Additionally, long-term dependency might also be a nice side effect of training on code. As is pointed out by Peter Liu. “Next token prediction for language is usually very local, whereas code often requires longer dependencies to do things like close brackets or refer to distant defs”. I would further add: code may also give the model of encoding hierarchy due to inheritance in object-oriented programming. We leave the test of this hypothesis to future work.

另外还要注意一些细节差异：

text-davinci-002 与 code-davinci-002
- Code-davinci-002 是基础模型，text-davinci-002 是指令微调 code-davinci-002 的产物（见 OpenAI 的文档）。它在以下数据上作了微调：（一）人工标注的指令和期待的输出；（二）由人工标注者选择的模型输出。
- 当有上下文示例 (in-context example) 的时候， Code-davinci-002 更擅长上下文学习；当没有上下文示例 / 零样本的时候， text-davinci-002 在零样本任务完成方面表现更好。从这个意义上说，text-davinci-002 更符合人类的期待（因为对一个任务写上下文示例可能会比较麻烦）。
- OpenAI 不太可能故意牺牲了上下文学习的能力换取零样本能力 —— 上下文学习能力的降低更多是指令学习的一个副作用，OpenAI 管这叫对齐税。
001 模型（code-cushman-001 和 text-davinci-001）v.s. 002 模型（code-davinci-002 和 text-davinci-002）
- 001 模型主要是为了做纯代码 / 纯文本任务； 002 模型则深度融合了代码训练和指令微调，代码和文本都行。
- Code-davinci-002 可能是第一个深度融合了代码训练和指令微调的模型。证据有：code-cushman-001 可以进行推理但在纯文本上表现不佳，text-davinci-001 在纯文本上表现不错但在推理上不大行。 code-davinci-002 则可以同时做到这两点。

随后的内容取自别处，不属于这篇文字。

(* ===== verification/Inet6.v ===== *)
(** IPv6 addresses as text, [unpv13e/libfree]: [inet_pton6], [inet_ntop6]
    and the dispatchers [inet_pton] and [inet_ntop] of [inet_pton.c] and
    [inet_ntop.c]. *)
From Stdlib Require Import ZArith Lia.
From stdpp Require Import base list strings gmap numbers.
From S2P Require Import Prelude CString CFile Inet4.
Local Open Scope c_scope.

Definition IN6ADDRSZ : nat := 16.
Definition AF_INET6 : Z := 30.

(** * Parsing *)

(** [strchr] in the two digit strings. *)
Definition hexval (ch : Z) : option Z :=
  if isdigit ch then Some (ch - 48)
  else if (97 <=? ch) && (ch <=? 102) then Some (ch - 87)
  else if (65 <=? ch) && (ch <=? 70) then Some (ch - 55)
  else None.

(** The variables of the loop: [tmp], [tp], [colonp], [saw_xdigit], [val]. *)
Record p6 := mk_p6 { tmp6 : bytes; tp6 : nat; colonp : option nat; saw_xdigit : bool; val6 : Z }.

(** [*tp++ = (val >> 8) & 0xff; *tp++ = val & 0xff;] *)
Definition flush (s : p6) : M unit p6 :=
  let* t := store (tp6 s) (Z.land (u8 (Z.shiftr (val6 s) 8)) 255) (tmp6 s) in
  let* t := store (S (tp6 s)) (Z.land (u8 (val6 s)) 255) t in
  ret (mk_p6 t (tp6 s + 2) (colonp s) false 0).

(** The loop over the string; [curtok] is the text from the current token
    on, [mem4] the memory of [inet_pton4].  [None] is the return value 0. *)
Fixpoint pton6_loop (mem4 src curtok : bytes) (s : p6) : M unit (option p6) :=
  match src with
  | [] => ret (Some s)
  | ch :: r =>
      match hexval ch with
      | Some d =>
          let val := Z.lor (u32 (Z.shiftl (val6 s) 4)) d in
          if val >? 65535 then ret None
          else pton6_loop mem4 r curtok (mk_p6 (tmp6 s) (tp6 s) (colonp s) true val)
      | None =>
          if ch =? c_colon then
            if negb (saw_xdigit s) then
              match colonp s with
              | Some _ => ret None
              | None => pton6_loop mem4 r r (mk_p6 (tmp6 s) (tp6 s) (Some (tp6 s)) (saw_xdigit s) (val6 s))
              end
            else if (IN6ADDRSZ <? tp6 s + 2)%nat then ret None
            else let* s := flush s in pton6_loop mem4 r r s
          else if (ch =? c_dot) && (tp6 s + INADDRSZ <=? IN6ADDRSZ)%nat then
            let* q := inet_pton4 mem4 curtok in
            match q with
            | Some b => ret (Some (mk_p6 (splice (tp6 s) b (tmp6 s)) (tp6 s + INADDRSZ) (colonp s) false (val6 s)))
            | None => ret None
            end
          else ret None
      end
  end.

(** The shift by hand, rounds [i] to [n]. *)
Fixpoint shift_loop (k i n c : nat) (t : bytes) : M unit bytes :=
  match k with
  | O => ret t
  | S k =>
      let* v := fetch (c + (n - i)) t in
      let* t := store (IN6ADDRSZ - i) v t in
      let* t := store (c + (n - i)) 0 t in
      shift_loop k (S i) n c t
  end.

(** After the loop. *)
Definition pton6_finish (s : p6) : M unit (option bytes) :=
  let* s := (if saw_xdigit s then
               if (IN6ADDRSZ <? tp6 s + 2)%nat then ret None else (let* s := flush s in ret (Some s))
             else ret (Some s)) in
  match s with
  | None => ret None
  | Some s =>
      match colonp s with
      | Some c =>
          let n := (tp6 s - c)%nat in
          let* t := shift_loop n 1 n c (tmp6 s) in
          ret (Some t)
      | None => if (tp6 s =? IN6ADDRSZ)%nat then ret (Some (tmp6 s)) else ret None
      end
  end.

Definition inet_pton6 (mem4 src : bytes) : M unit (option bytes) :=
  let start (src : bytes) :=
    let* r := pton6_loop mem4 src src (mk_p6 (replicate IN6ADDRSZ 0) 0 None false 0) in
    match r with None => ret None | Some s => pton6_finish s end in
  match src with
  | c :: r =>
      if c =? c_colon then
        match r with
        | c' :: _ => if c' =? c_colon then start r else ret None
        | [] => ret None
        end
      else start src
  | [] => start src
  end.

(** [inet_pton]: the return value, the address when it is 1, and [errno]
    when it is -1. *)
Definition inet_pton (mem4 : bytes) (af : Z) (src : bytes) : M unit (Z * option bytes * Z) :=
  let result (m : M unit (option bytes)) :=
    let* r := m in ret (match r with Some b => (1, Some b, 0) | None => (0, None, 0) end) in
  if af =? AF_INET then result (inet_pton4 mem4 src)
  else if af =? AF_INET6 then result (inet_pton6 mem4 src)
  else ret (-1, None, EAFNOSUPPORT).

(** * Printing *)

(** ["%x"] *)
Definition hexdigit (d : Z) : Z := if d <? 10 then 48 + d else 87 + d.
Fixpoint xdec_aux (fuel : nat) (n : Z) (acc : bytes) : bytes :=
  match fuel with
  | O => acc
  | S f =>
      let acc' := hexdigit (n mod 16) :: acc in
      if n / 16 =? 0 then acc' else xdec_aux f (n / 16) acc'
  end.
Definition xdec (n : Z) : bytes := xdec_aux 8 n [].

(** [words[i / 2] |= src[i] << ((1 - (i % 2)) << 3)] over the bytes. *)
Fixpoint words_of (src : bytes) : list Z :=
  match src with
  | h :: l :: r => Z.lor (Z.shiftl h 8) l :: words_of r
  | _ => []
  end.

(** A run of zero words: its base and length. *)
Definition run := option (nat * nat).
Definition longer (best cur : run) : run :=
  match cur with
  | None => best
  | Some (_, cl) => match best with
                    | None => cur
                    | Some (_, bl) => if (bl <? cl)%nat then cur else best
                    end
  end.
Fixpoint scan_runs (i : nat) (ws : list Z) (best cur : run) : run :=
  match ws with
  | [] => longer best cur
  | w :: r =>
      if w =? 0 then
        scan_runs (S i) r best (match cur with None => Some (i, 1%nat) | Some (b, l) => Some (b, S l) end)
      else scan_runs (S i) r (longer best cur) None
  end.
Definition best_run (ws : list Z) : run :=
  match scan_runs 0 ws None None with
  | Some (b, l) => if (l <? 2)%nat then None else Some (b, l)
  | None => None
  end.

Definition in_run (best : run) (i : nat) : bool :=
  match best with Some (b, l) => (b <=? i)%nat && (i <? b + l)%nat | None => false end.
(** [i == 6 && best.base == 0 && (best.len == 6 || (best.len == 5 && words[5]
    == 0xffff))] *)
Definition encapsulated (best : run) (i : nat) (w5 : Z) : bool :=
  (i =? 6)%nat &&
  match best with Some (b, l) => (b =? 0)%nat && ((l =? 6)%nat || ((l =? 5)%nat && (w5 =? 65535))) | None => false end.

(** The text of the words from [i] on; [quad] is the text of the last four
    bytes as an IPv4 address. *)
Fixpoint format_loop (i : nat) (ws : list Z) (best : run) (w5 : Z) (quad : bytes) : bytes :=
  match ws with
  | [] => []
  | w :: r =>
      if in_run best i then
        (match best with Some (b, _) => if (i =? b)%nat then [c_colon] else [] | None => [] end) ++
        format_loop (S i) r best w5 quad
      else
        (if (i =? 0)%nat then [] else [c_colon]) ++
        (if encapsulated best i w5 then quad else xdec w ++ format_loop (S i) r best w5 quad)
  end.
Definition format6 (src : bytes) : bytes :=
  let ws := words_of src in
  let best := best_run ws in
  let quad := match drop 12 src with a :: b :: c :: d :: _ => quad_text a b c d | _ => [] end in
  format_loop 0 ws best (default 0 (ws !! 5%nat)) quad ++
  (match best with Some (b, l) => if (b + l =? 8)%nat then [c_colon] else [] | None => [] end).

(** [inet_ntop6]; the array [tmp] has 46 bytes. *)
Definition inet_ntop6 (src dst : bytes) (size : nat) : M unit (option bytes) :=
  if negb (length src =? IN6ADDRSZ)%nat then undef "read past src"
  else
    let text := format6 src in
    if (46 <? length text + 1)%nat then undef "overflow of tmp"
    else if (size <? length text + 1)%nat then ret None
    else if (length dst <? length text + 1)%nat then undef "strcpy past dst"
    else ret (Some (splice 0 (text ++ [0]) dst)).

Definition inet_ntop (af : Z) (src dst : bytes) (size : nat) : M unit (option bytes * Z) :=
  let result (m : M unit (option bytes)) :=
    let* r := m in ret (match r with Some b => (Some b, 0) | None => (None, ENOSPC) end) in
  if af =? AF_INET then result (inet_ntop4 src dst size)
  else if af =? AF_INET6 then result (inet_ntop6 src dst size)
  else ret (None, EAFNOSUPPORT).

There are certain detailed differences we would like to note:

text-davinci-002 v.s. code-davinci-002
- Code-davinci-002 is the base model, text-davinci-002 is the product of fine-tuning code-davinci-002 on (see documentation): (a). Human-annotated instructions and completions; (b). Self-generated completions chosen by human-annotators
- Code-davinci-002 is better at in-context learning (when there are few task demonstrations); text-davinci-002 is better at zero-shot task completion (no demonstrations). In this sense, text-davinci-002 is more aligned with humans (because coming up with a task demonstration can be troublesome).
- It is unlikely that OpenAI intentionally trades in-context learning ability for zero-shot ability — this tradeoff is more like a side effect of supervised instruction tuning (the alignment tax).
001 models (code-cushman-001 and text-davinci-001) v.s. 002 models (code-davinci-002 and text-davinci-002)
- The 001 models might be trained for code-~~only~~mainly / text-~~only~~mainly purpose (but still a mixture of text and code); the 002 models combines code tuning and instruction tuning
- The first model after the combination is likely to be code-davinci-002. The supporting facts are that code-cushman-001 can do reasoning but not well on pure text, text-davinci-001 can do pure text but not well on reasoning. code-davinci-002 can do both.

3.2 这些能力是在预训练之后已经存在还是在之后通过微调注入？

在这个阶段，我们已经确定了指令微调和代码训练的关键作用。一个重要的问题是如何进一步分析代码训练和指令微调的影响？具体来说：

上述三种能力是否已经存在于初代的GPT-3中，只是通过指令和代码训练触发 / 解锁？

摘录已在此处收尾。